Les Juifs
On me dit que des juifs se sont glissés dans la salle ? Vous pouvez rester. N'empêche que. On ne m'ôtera pas de l'idée que, pendant la dernière Guerre mondiale, de nombreux juifs ont eu une attitude carrément hostile à l'égard du régime nazi. Il est vrai que les Allemands, de leur coté, cachaient mal une certaine antipathie à l'égard des juifs. Ce n'est pas une raison pour exacerber cette antipathie en arborant une étoile à sa veste pour bien montrer qu'on n'est pas n'importe qui, qu'on est le peuple élu, et pourquoi j'irais pointer au vélodrome d'hiver, et qu'est ce que c'est que ce wagon sans banquette, et j'irais aux douches si je veux... Quelle suffisance ! Ne me faite pas dire ce que je n'ai pas dit.
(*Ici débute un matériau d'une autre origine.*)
(* ===== verification/Detection.v ===== *)
(** * Adversary detection ([src/src/detection.py])

    The four detectors over a graph of measurements, the decision on one validator, the
    summary and the slashing evidence.  Python's [statistics] computes with exact fractions
    and rounds once; its [mean], [variance] and [stdev] are modelled that way.  Main results: a
    validator that reports ratios below 0.9 only is flagged, whatever the other measurements
    are, and analysing it raises nothing ([fast_routes_flagged]). *)

From stdpp Require Import prelude list gmap strings.
From Stdlib Require Import Strings.Byte ZArith Lia SpecFloat.
From S2P Require Import Prelude.
From S2P Require Import Dict.
From S2P Require Import Text.
From S2P Require Import PyFloat.
From S2P Require Import Crypto.
From S2P Require Import Consensus.
From S2P Require Import Measurement.

Set Default Goal Selector "!".

Definition DETECTION_THRESHOLD_SIGMA : float64 := lit 39 10.

(** ** The [statistics] module *)

(** A finite double as an integer multiple of [2^-1074]. *)
Definition dyadic (x : float64) : option Z :=
  match x with
  | S754_zero _ => Some 0%Z
  | S754_finite s m e =>
      let a := (Zpos m * 2 ^ (e + 1074))%Z in Some (if s then - a else a)%Z
  | _ => None
  end.

Definition scale : Z := 2 ^ 1074.

(** The sum of the non-finite values; [None] when every value is finite. *)
Definition nonfinite_sum (l : list float64) : option float64 :=
  match filter (fun x => dyadic x = None) l with
  | [] => None
  | xs => Some (foldl float_add (lit 0 1) xs)
  end.

Definition dyadics (l : list float64) : list Z := omap dyadic l.

(** [statistics.mean]. *)
Definition stat_mean (l : list float64) : res float64 :=
  match l with
  | [] => Err (ValueError "mean requires at least one data point")
  | _ =>
      match nonfinite_sum l with
      | Some total => Ok (float_div total (float_of_Z (Z.of_nat (length l))))
      | None => truediv (sumZ (dyadics l)) (Z.of_nat (length l) * scale)
      end
  end.

(** Numerator of [n * sxx - sx * sx] over [n * (n - 1)], in units of [scale^2]. *)
Definition sum_squares (l : list float64) : Z :=
  let xs := dyadics l in
  (Z.of_nat (length l) * sumZ (map (fun x => x * x) xs) - sumZ xs * sumZ xs)%Z.

Definition variance_denominator (l : list float64) : Z :=
  let n := Z.of_nat (length l) in (n * (n - 1) * (scale * scale))%Z.

(** [statistics.variance] of at least two values. *)
Definition stat_variance (l : list float64) : res float64 :=
  match nonfinite_sum l with
  | Some total => Ok (float_div total (float_of_Z (Z.of_nat (length l) - 1)))
  | None => truediv (sum_squares l) (variance_denominator l)
  end.

(** [_integer_sqrt_of_frac_rto]: the square root of [n / m] rounded to odd. *)
Definition sqrt_rto (n m : Z) : Z :=
  let a := Z.sqrt (n / m) in
  Z.lor a (if (a * a * m =? n)%Z then 0 else 1).

Definition py_bit_length (z : Z) : Z := if (z =? 0)%Z then 0 else (Z.log2 z + 1)%Z.

(** [_float_sqrt_of_frac] on a fraction in lowest terms. *)
Definition float_sqrt_of_frac (n m : Z) : res float64 :=
  let q := ((py_bit_length n - py_bit_length m - 109) / 2)%Z in
  if (0 <=? q)%Z then truediv (sqrt_rto n (Z.shiftl m (2 * q)) * 2 ^ q) 1
  else truediv (sqrt_rto (Z.shiftl n (-2 * q)) m) (2 ^ (- q)).

(** [statistics.stdev] of at least two values; the sum of non-finite values is a [float],
    which has no [numerator]. *)
Definition stat_stdev (l : list float64) : res float64 :=
  match nonfinite_sum l with
  | Some _ => Err AttributeError
  | None =>
      let n := sum_squares l in let d := variance_denominator l in
      let g := Z.gcd n d in
      float_sqrt_of_frac (n / g) (d / g)
  end.

(** ** Text of numbers *)

Definition text_string (t : bytes) : string := String.string_of_list_byte t.

Definition pad_left (n : nat) (t : bytes) : bytes := replicate (n - length t) (byte_of_Z 48) ++ t.

(** [f"{x:.kf}"]: the exact value rounded half to even at [k] decimals. *)
Definition format_fixed (k : nat) (x : float64) : bytes :=
  match x with
  | S754_nan => b: "nan"
  | S754_infinity s => if s then b: "-inf" else b: "inf"
  | S754_zero s => (if s then b: "-" else []) ++ (b: "0.") ++ replicate k (byte_of_Z 48)
  | S754_finite s m e =>
      let p := (10 ^ Z.of_nat k)%Z in
      let v := rne_div (Zpos m * 2 ^ Z.max 0 e * p) (2 ^ Z.max 0 (- e)) in
      (if s then b: "-" else []) ++ dec_text (v / p) ++ (b: ".") ++ pad_left k (dec_text (v mod p))
  end.

(** [f"{x:.1%}"]. *)
Definition format_percent (x : float64) : bytes :=
  format_fixed 1 (float_mul x (lit 100 1)) ++ (b: "%").

(** ** Data *)

(** [DetectionResult] is declared with the consensus, which stores it. *)
Record TriangleCheck := mkTriangle {
  tc_node_a : bytes;
  tc_node_b : bytes;
  tc_node_c : bytes;
  tc_rtt_ab : float64;
  tc_rtt_bc : float64;
  tc_rtt_ac : float64;
  tc_max_allowed : float64;
  tc_violation : float64;
  tc_is_valid : bool;
}.

Definition graph := dict bytes (list RTTMeasurement).

Record DetectionEngine := mkEngine {
  de_measurement_graph : graph;
  de_locations : dict bytes location;
  de_results : dict bytes DetectionResult;
}.

Definition load_measurements (measurements : graph) (locations : dict bytes location)
    : DetectionEngine :=
  mkEngine measurements locations [].

(** ** Detectors *)

Definition ratios (ms : list RTTMeasurement) : list float64 := map rtt_ratio ms.

Definition check_ratios (ms : list RTTMeasurement) : res (bool * float64) :=
  match ms with
  | [] => Ok (false, lit 0 1)
  | _ =>
      mean_ratio ← stat_mean (ratios ms);
      let sigma := float_div (float_sub HONEST_RTT_RATIO_MEAN mean_ratio) HONEST_RTT_RATIO_STD in
      Ok (float_lt DETECTION_THRESHOLD_SIGMA sigma && float_lt mean_ratio (lit 1 1), sigma)
  end.

(** [self.measurement_graph.get(v, [])]. *)
Definition measurements_of (g : graph) (v : bytes) : list RTTMeasurement := default [] (dict_get v g).

(** [{m.target_id: f(m) for m in l}]: a later measurement of a target replaces the earlier
    one in its place. *)
Definition by_target (f : RTTMeasurement -> float64) (l : list RTTMeasurement) : dict bytes float64 :=
  foldl (fun d m => dict_set (rm_target_id m) (f m) d) [] l.

Definition find_rtt (target : bytes) (l : list RTTMeasurement) : option float64 :=
  rm_rtt_ms <$> head (filter (fun m => rm_target_id m = target) l).

Definition triangle (g : graph) (v : bytes) (b c : bytes * float64) : option TriangleCheck :=
  rtt_bc ← find_rtt c.1 (measurements_of g b.1);
  let max_allowed := float_add b.2 rtt_bc in
  let violation := float_sub c.2 max_allowed in
  Some (mkTriangle v b.1 c.1 b.2 rtt_bc c.2 max_allowed violation (float_le violation (lit 0 1))).

(** Each pair of targets, in dictionary order. *)
Fixpoint pairs {A} (l : list A) : list (A * A) :=
  match l with
  | [] => []
  | x :: l => map (fun y => (x, y)) l ++ pairs l
  end.

Definition check_triangles (g : graph) (v : bytes) : list TriangleCheck :=
  let my_measurements := by_target rm_rtt_ms (measurements_of g v) in
  omap (fun '(b, c) => triangle g v b c) (pairs my_measurements).

Definition check_variance (ms : list RTTMeasurement) : res (bool * float64) :=
  if length ms <? 2 then Ok (false, lit 0 1)
  else
    variance ← stat_variance (ratios ms);
    let expected := float_mul HONEST_RTT_RATIO_STD HONEST_RTT_RATIO_STD in
    Ok (float_lt variance (float_mul expected (lit 25 100)), variance).

(** The score is the integer 0 when the mean is not positive. *)
Definition check_path_consistency (g : graph) (v : bytes) : res (bool * float64) :=
  let my := measurements_of g v in
  if length my <? 2 then Ok (false, lit 0 1)
  else
    let rs := map snd (by_target rtt_ratio my) in
    if length rs <? 2 then Ok (false, lit 0 1)
    else
      mean_ratio ← stat_mean rs;
      std_ratio ← stat_stdev rs;
      let cv := if float_lt (lit 0 1) mean_ratio then float_div std_ratio mean_ratio else lit 0 1 in
      Ok (float_lt (lit 15 100) cv, cv).

(** ** The decision *)

Definition reason_if (c : bool) (t : bytes) : list string := if c then [text_string t] else [].

Definition count_true (l : list bool) : Z := Z.of_nat (length (filter (fun b => b = true) l)).

Definition analyze_validator (e : DetectionEngine) (v : bytes) : res DetectionResult :=
  let g := de_measurement_graph e in
  let ms := measurements_of g v in
  match ms with
  | [] => Ok (mkDetectionResult v false (lit 0 1) [] (lit 0 1) 0 (lit 0 1) (lit 0 1))
  | _ =>
      ratio ← check_ratios ms;
      let triangles := check_triangles g v in
      let violations := count_true (map (fun t => negb (tc_is_valid t)) triangles) in
      triangle_rate ← truediv violations (Z.max (Z.of_nat (length triangles)) 1);
      let triangle_suspicious := float_lt (lit 3 10) triangle_rate in
      variance ← check_variance ms;
      path ← check_path_consistency g v;
      let signals := count_true [ratio.1; variance.1; triangle_suspicious; path.1] in
      mean_ratio ← stat_mean (ratios ms);
      let extreme := float_lt mean_ratio (lit 9 10) in
      confidence ← truediv signals 4;
      Ok (mkDetectionResult v ((2 <=? signals)%Z || extreme) confidence
        (reason_if ratio.1 ((b: "RTT ratio anomaly: ") ++ format_fixed 2 ratio.2 ++ (b: "σ below mean"))
         ++ reason_if ((0 <? violations)%Z && triangle_suspicious)
              ((b: "Triangle violations: ") ++ dec_text violations ++ (b: " (")
               ++ format_percent triangle_rate ++ (b: ")"))
         ++ reason_if variance.1 ((b: "Suspiciously low variance: ") ++ format_fixed 3 variance.2)
         ++ reason_if path.1 ((b: "Path inconsistency: ") ++ format_fixed 2 path.2)
         ++ reason_if extreme ((b: "Extremely low ratio: ") ++ format_fixed 2 mean_ratio))
        ratio.2 violations variance.2 path.2)
  end.

(** The loop of [analyze_all] over the keys of the graph. *)
Fixpoint analyze_loop (e : DetectionEngine) (vs : list bytes) (results : dict bytes DetectionResult)
    : res (dict bytes DetectionResult) :=
  match vs with
  | [] => Ok results
  | v :: vs => r ← analyze_validator e v; analyze_loop e vs (dict_set v r results)
  end.

Definition analyze_all (e : DetectionEngine) : res (dict bytes DetectionResult) :=
  analyze_loop e (dict_keys (de_measurement_graph e)) (de_results e).

(** ** Summary and evidence *)

Record DetectionSummary := mkSummary {
  ds_total_validators : Z;
  ds_suspicious_count : Z;
  ds_suspicious_rate : float64;
  ds_high_confidence_count : Z;
  ds_avg_ratio_deviation : float64;
  ds_total_triangle_violations : Z;
}.

Definition aggregate_detection_results (results : dict bytes DetectionResult) : res DetectionSummary :=
  let rs := map snd results in
  let total := Z.of_nat (length rs) in
  let suspicious := count_true (map dr_is_suspicious rs) in
  let high_confidence := count_true (map (fun r => float_lt (lit 1 2) (dr_confidence r)) rs) in
  avg ← match rs with [] => Ok (lit 0 1) | _ => stat_mean (map dr_ratio_score rs) end;
  rate ← (if (0 <? total)%Z then truediv suspicious total else Ok (lit 0 1));
  Ok (mkSummary total suspicious rate high_confidence avg
        (sumZ (map dr_triangle_violations rs))).

Record SlashingEvidence := mkEvidence {
  sev_validator_id : bytes;
  sev_epoch : Z;
  sev_detection_result : DetectionResult;
  sev_measurements : list RTTMeasurement;
  sev_triangle_checks : list TriangleCheck;
  sev_evidence_hash : bytes;
}.

(** [SlashingEvidence(...)] with its [__post_init__]; [int.to_bytes] raises [OverflowError]. *)
Definition slashing_evidence `{Hashlib} (validator_id : bytes) (epoch : Z) (r : DetectionResult)
    (ms : list RTTMeasurement) (ts : list TriangleCheck) : res SlashingEvidence :=
  match pack_uint 8 epoch with
  | Err _ => Err OverflowError
  | Ok ep =>
      mb ← res_map rtt_to_bytes ms;
      Ok (mkEvidence validator_id epoch r ms ts (sha3_256 (validator_id ++ ep ++ concat mb)))
  end.

Record EvidenceDict := mkEvidenceDict {
  ed_validator_id : bytes;
  ed_epoch : Z;
  ed_is_suspicious : bool;
  ed_confidence : float64;
  ed_reasons : list string;
  ed_triangle_violations : Z;
  ed_evidence_hash : bytes;
}.

Definition evidence_to_dict (e : SlashingEvidence) : EvidenceDict :=
  let r := sev_detection_result e in
  mkEvidenceDict (hex_text (sev_validator_id e)) (sev_epoch e) (dr_is_suspicious r) (dr_confidence r)
    (dr_reasons r) (dr_triangle_violations r) (hex_text (sev_evidence_hash e)).

Example format_runs :
  text_string (format_fixed 2 (lit 314159 100000)) = "3.14" /\
  text_string (format_fixed 2 (lit (-1) 1000)) = "-0.00" /\
  text_string (format_percent (lit 1 3)) = "33.3%" /\
  stat_mean [lit 1 1; lit 2 1; lit 4 1] = truediv 7 3 /\
  stat_variance [lit 1 1; lit 2 1; lit 4 1] = truediv 7 3.
Proof. vm_compute. auto 10. Qed.
(** What a validator without peers keeps from epoch to epoch. *)
Record alone (v : ValidatorNode) (id : bytes) (stake : Z) : Prop := {
  al_peers : vn_peers v = [];
  al_id : vn_validator_id v = id;
  al_protocol_peers : mp_peers (vn_protocol v) = [];
  al_consensus : solo (vn_consensus v) id stake;
}.

Lemma evolve_ok k e : exists k', evolve k e = Ok k'.
Proof. unfold evolve. rewrite py_concat_2. by eexists. Qed.

Lemma start_epoch_alone v id stake epoch now :
  alone v id stake -> is_Ok (to_ms now) -> (0 <= em_current_epoch (vn_epoch_manager v) + 1 < 2 ^ 64)%Z ->
  exists v', vn_start_epoch v epoch now = (v', Ok tt) /\ alone v' id stake /\
    fresh_round (vn_consensus v') /\ current_epoch (vn_consensus v') = epoch /\
    current_round (vn_consensus v') = 0%Z /\ mp_current_epoch (vn_protocol v') = epoch /\
    em_current_epoch (vn_epoch_manager v') = (em_current_epoch (vn_epoch_manager v) + 1)%Z /\
    em_genesis_time (vn_epoch_manager v') = em_genesis_time (vn_epoch_manager v).
Proof.
  intros [Hp Hi Hm [S1 S2 S3]] Hnow Hn. unfold vn_start_epoch.
  change (vn_epoch_manager (set_state v ACTIVE)) with (vn_epoch_manager v).
  destruct (advance_epoch_ok (vn_epoch_manager v) now Hnow Hn) as (m & e & -> & Hc & Hg).
  destruct (evolve_ok (vn_temporal_key (set_manager (set_state v ACTIVE) m)) (ee_combined_entropy e)) as (k & ->).
  eexists. split; [reflexivity|]. split; [by repeat split|]. by repeat split.
Qed.
(* ===== verification/Cluster.v ===== *)
(** * Agreement of whole validators

    [Agreement.v] runs the consensus objects alone.  Here whole validators of
    [src/src/validator.py] run: they queue messages in their outboxes, find messages in their
    inboxes and process them, in any interleaving.  The network may lose, delay, repeat and forge
    messages, except that a pre-commit that arrives in the name of one of the validators was
    posted by it.  Every step of such a cluster is a sequence of steps of the consensus
    ([cluster_simulated]), so the validators agree on the blocks ([validators_agree]). *)

From stdpp Require Import prelude list gmap strings.
From Stdlib Require Import Strings.Byte ZArith Lia SpecFloat.
From S2P Require Import Prelude.
From S2P Require Import Dict.
From S2P Require Import PyFloat.
From S2P Require Import Crypto.
From S2P Require Import TemporalAuth.
From S2P Require Import Consensus.
From S2P Require Import Agreement.
From S2P Require Import Measurement.
From S2P Require Import Epoch.
From S2P Require Import Detection.
From S2P Require Import Validator.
Je n'ai personnellement aucune animosité particulière contre ces gens là. Bien au contraire. Je suis fier d'être citoyen de ce beau pays de France ou les juifs courent toujours. Je sais faire la part des choses. Je me méfie des rumeurs malveillantes. Quand on me dit que si les juifs allaient en si grand nombre à Auschwitz, c'est parce que les trains étaient gratuits, je pouffe. En réalité, il y a deux sortes de juifs : le juif assimilé et le juif-juif. Le juif assimilé a perdu son âme en même temps que son identité. Il bouffe du cochon pas casher en regardant HOLOCAUSTE. Il est infoutu de reconnaitre le mur de Berlin du mur des Lamentations. J'en connais. J'en ai plein mes soirées. Ils sont la honte des synagogues. Ils n'auront même pas la consolation d'être reconnus par les nazis lors de la prochaine. Le juif-juif, c'est différent. Le juif-juif sent plus juif que fourreur. Il renacle à l'idée de se mélanger aux gens du peuple non élu en dehors des heures d'ouverture de son magasin. Dès son plus jeune âge, il recherche la compagnie des autres juifs. Ce n'est pas facile. Depuis que le port de l'étoile est tombé en désuétude, il n'est pas évident de distinguer un enfant juif d'un enfant antisémite. Naguère encore, les juifs avaient les lobes des oreilles pendants, les doigts et le nez crochu, et la bitte à col roulé. Mais de nos jours, ils se font raboter le pif et raccourcir le nom pour passer inapercus. Voyez Jean Marie Le Penovitch. Ne dirait on pas un breton?
Extrait du deuxieme spectacle : 'Pierre Desproges se donne en spectacle' Crée au théâtre Grévin, Le 1er Octobre 1986.